All of this is so depressing, all of this seems to target women (but like everything I am sure there will be an equivalent for men soon), all of this makes thinness a competition, all of it seems to mean that being thin and having prominent bones is the only way you are worth anything. I am so lucky that my (hashtag alert) #fitfam don’t care since they are some of the women who influence me the most. At the same time I wouldn’t be their friend if the aspired to have a waist smaller than a piece of paper (seriously – a piece of fucking paper).

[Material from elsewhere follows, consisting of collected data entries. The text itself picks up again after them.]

(** A swap of a slot neither frees nor adopts what is lost, when the new
    pointer is another one. *)
Lemma swapped_lost s0 o h h' p :
  swapped s0 o h h' -> (forall d, o = Some (p, d) -> is_rust d = false) ->
  lost h p -> lost h' p.
Proof.
  intros Hsw Ho [[a Ha]%is_live_spec Hfree]. split.
  - apply is_live_spec. exists a. rewrite (sw_heap _ _ _ _ Hsw).
    destruct (held_at h s0) as [[p0 d0]|] eqn:E; [|exact Ha].
    destruct (is_rust d0) eqn:Hd0; [|exact Ha]. cbn [andb].
    case_bool_decide as Hq; [|exact Ha]. subst p0. rewrite (Hfree _ _ E) in Hd0. discriminate.
  - intros s d. rewrite (sw_held _ _ _ _ Hsw). case_bool_decide; [apply Ho | apply Hfree].
Qed.

Lemma accounted_nil h : accounted [] h <-> no_leak h.
Proof.
  split; intros Ha p Hp.
  - destruct (Ha p Hp) as [Hh|[]]. exact Hh.
  - left. exact (Ha p Hp).
Qed.

Lemma scratch_live cells h q :
  forallb is_dead cells = true -> is_live (scratch cells h) q = true -> is_live h q = true.
Proof.
  intros Hd. induction cells as [|a cells IH]; [exact id|].
  cbn [forallb] in Hd. apply andb_true_iff in Hd as [Ha Hd].
  cbn [scratch foldr]. fold (scratch cells h). unfold is_live at 1.
  rewrite allocated_lookup. case_bool_decide; [destruct a; discriminate | exact (IH Hd)].
Qed.

(** After a swap every live cell is accounted for when before it every one
    was held, came with the new owner, or was on the list. *)
Lemma swapped_accounted s0 o h h' ps :
  swapped s0 o h h' ->
  (forall q, is_live h q = true ->
     (exists d, o = Some (q, d) /\ is_rust d = true) \/ held_rust h q \/ In q ps) ->
  accounted ps h'.
Proof.
  intros Hsw Hlive q [a Ha]%is_live_spec.
  pose proof (swapped_live s0 o h h' Hsw q a Ha) as Hqh.
  destruct (Hlive q (proj2 (is_live_spec h q) (ex_intro _ a Hqh)))
    as [(d & Ho & Hd)|[(s & d & Hs & Hd)|Hin]]; [left|left|right; exact Hin].
  - exists s0, d. rewrite (sw_held _ _ _ _ Hsw), bool_decide_eq_true_2 by reflexivity. auto.
  - destruct (decide (s = s0)) as [->|Hne].
    + exfalso. rewrite (sw_heap _ _ _ _ Hsw), Hs, Hd in Ha. cbn [andb] in Ha.
      rewrite bool_decide_eq_true_2 in Ha by reflexivity. discriminate.
    + exists s, d. rewrite (sw_held _ _ _ _ Hsw), bool_decide_eq_false_2 by exact Hne. auto.
Qed.

(** What is live once the cargo is loaded: the cargo, and what was live. *)
Lemma loaded_live g h q :
  is_live (loaded g h) q = true ->
  (g <> NoCargo /\ q = next_addr h) \/ is_live h q = true.
Proof.
  destruct g as [|a d|a]; cbn [loaded]; [auto| |]; unfold is_live at 1;
    rewrite allocated_lookup; (case_bool_decide as E; intros Hq;
      [left; split; [discriminate | exact E] | right; exact Hq]).
Qed.

Lemma sound_cargo_rust a d : pairs_with d a = true -> is_rust d = true.
Proof. destruct d, a; cbn; congruence. Qed.

(** ** The machine keeps the invariants *)

Section Machine.
Context (ctx : Z) (h h' : host).

(** Every step of the machine keeps the state well-formed and the
    context in place. *)
Lemma moved_good {t} lossy : good ctx h -> moved ctx t lossy h h' -> good ctx h'.
Proof.
  intros [Hwf Hctx] Hm. destruct Hm as [h c r g Hc Hr Hg|h c subtype Hc|h c col p d Hc|h cells _].
  - split; [|rewrite contexts_wrote; eauto].
    apply wrote_wf; [apply loaded_wf, Hwf | destruct g; exact Hc |].
    apply (cargo_admissible g r h Hwf Hr Hg).
  - split; [apply subtyped_wf; assumption|].
    unfold subtyped. cbn [contexts set_contexts]. rewrite lookup_insert_eq. eauto.
  - split; [|rewrite contexts_aux_written; eauto].
    exact (swapped_wf _ _ h _ Hwf (aux_swapped h ctx c Hc col p _) (foreign_admissible h p d)).
  - split; [apply scratch_wf, Hwf | rewrite (proj1 (scratch_frame cells h)); exact Hctx].
Qed.

(** A step of the machine adds the allocation it loses to the list, and
    nothing else. *)
Lemma moved_accounted {t} ps lossy :
  host_wf h -> moved ctx t lossy h h' -> accounted ps h ->
  accounted (if lossy then next_addr h :: ps else ps) h'.
Proof.
  intros Hwf Hm Ha. destruct Hm as [h c r g Hc Hr Hg|h c subtype Hc|h c col p d Hc|h cells Hd].
  - assert (Hc' : contexts (loaded g h) !! ctx = Some c) by (destruct g; exact Hc).
    change (accounted ?l (wrote ctx c r ?x)) with (accounted l (stored ctx c (Some r) x)).
    apply (swapped_accounted _ _ _ _ _ (stored_swapped (loaded g h) ctx c (Some r) Hc')).
    cbn [option_owner]. rewrite Hr. intros q [[Hg' ->]|Hq]%loaded_live.
    + destruct g as [|a d|a]; [congruence| |]; cbn [owner_of is_lost sound_cargo] in *.
      * left. eauto using sound_cargo_rust.
      * right. right. left. reflexivity.
    + right. assert (Hh : forall s, held_at (loaded g h) s = held_at h s) by (destruct g; reflexivity).
      unfold held_rust. setoid_rewrite Hh.
      destruct (Ha q Hq) as [?|?]; [left; assumption | right; destruct (is_lost g); [right|]; assumption].
  - intros q Hq. destruct (Ha q Hq) as [(s & d & Hs & Hd)|?]; [left | right; assumption].
    exists s, d. rewrite (held_at_subtyped ctx c subtype h s Hc). auto.
  - apply (swapped_accounted _ _ _ _ _ (aux_swapped h ctx c Hc col p _)).
    intros q Hq. right. exact (Ha q Hq).
  - intros q Hq%(scratch_live cells h q Hd). unfold held_rust. setoid_rewrite held_at_scratch.
    exact (Ha q Hq).
Qed.

(** A step that is not lossy loses nothing: the buffer that comes with a
    result is held by the host, and the result it replaces is freed. *)
Lemma moved_no_leak {t} : host_wf h -> moved ctx t false h h' -> no_leak h -> no_leak h'.
Proof.
  intros Hwf Hm Hl%accounted_nil. apply accounted_nil. exact (moved_accounted [] false Hwf Hm Hl).
Qed.

(** After every step the result of the context is the last result
    written to it: a second write replaces the first. *)
Lemma moved_latest {t} lossy : latest ctx h -> moved ctx t lossy h h' -> latest ctx h'.
Proof.
  intros Hlat Hm. destruct Hm as [h c r g Hc Hr Hg|h c subtype Hc|h c col p d Hc|h cells _].
  - intros c'. rewrite contexts_wrote. intros [= <-]. cbn [ctx_result].
    unfold wrote. cbn [writes log_write]. rewrite latest_write_cons. reflexivity.
  - intros c'. unfold subtyped. cbn [contexts set_contexts writes].
    rewrite lookup_insert_eq. intros [= <-]. apply (Hlat c Hc).
  - intros c'. rewrite contexts_aux_written, (proj1 (aux_written_frame ctx c col p _ h)).
    intros [= <-]. apply (Hlat c Hc).
  - intros c'. destruct (scratch_frame cells h) as (-> & -> & _). apply Hlat.
Qed.

(** A step writes no pointer of the layer but to the result of its
    context. *)
Lemma moved_kept {t} h0 lossy : moved ctx t lossy h h' -> kept ctx h0 h -> kept ctx h0 h'.
Proof.
  intros Hm Hk s p d Hs. destruct Hm as [h c r g Hc Hr Hg|h c subtype Hc|h c col q d0 Hc|h cells _].
  - rewrite held_at_wrote by (rewrite contexts_released; destruct g; exact Hc).
    rewrite bool_decide_eq_false_2, held_at_released by exact Hs.
    replace (held_at (loaded g h) s) with (held_at h s) by (destruct g; reflexivity).
    apply Hk, Hs.
  - rewrite (held_at_subtyped ctx c subtype h s Hc). apply Hk, Hs.
  - rewrite (sw_held _ _ _ _ (aux_swapped h ctx c Hc col q _)).
    case_bool_decide; [|apply Hk, Hs]. intros Ho Hd.
    rewrite (foreign_owner _ _ _ _ Ho) in Hd. discriminate.
  - rewrite held_at_scratch. apply Hk, Hs.
Qed.

(** No call changes the values the function was given. *)
Lemma moved_values {t} lossy : moved ctx t lossy h h' -> values h' = values h.
Proof.
  intros Hm. destruct Hm as [h c r g Hc Hr Hg|h c subtype Hc|h c col p d Hc|h cells _].
  - unfold wrote, stored, released. cbn [values log_write set_contexts].
    rewrite (proj2 (proj2 (proj2 (let_go_frame _ _)))). destruct g; reflexivity.
  - reflexivity.
  - apply aux_written_frame.
  - apply scratch_frame.
Qed.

Competition between women always seems to centre around the man they have and the body they have (and maybe now the number of social media followers they have). When – and why – did these become the most important things ever? When did other women start to care? And (last question I promise) am I the only one who doesn’t give a fuck and is slightly tired by it all? I want to go to these young women, gently take the piece of paper away from them and somehow make them realise that it isn’t important. It’s like that ridiculous protein advert which asked if you were bikini body ready and had someone with no muscles advertising their product (they sold protein powder, I am not going to buy your shit if it makes me look like her: I want muscles). All of this is designed to make you feel shit about the body you have.
So this is me metaphorically shouting from the rooftops that I love my body. It hasn’t given me a thigh gap or a bikini bridge or a tiny waist but it has given me regular bowel movements, no health scares, and the ability to stay alive. I wouldn’t change any of those for thinner thighs (nothing is worth constipation, nothing).
We are all worth so much more than this shit.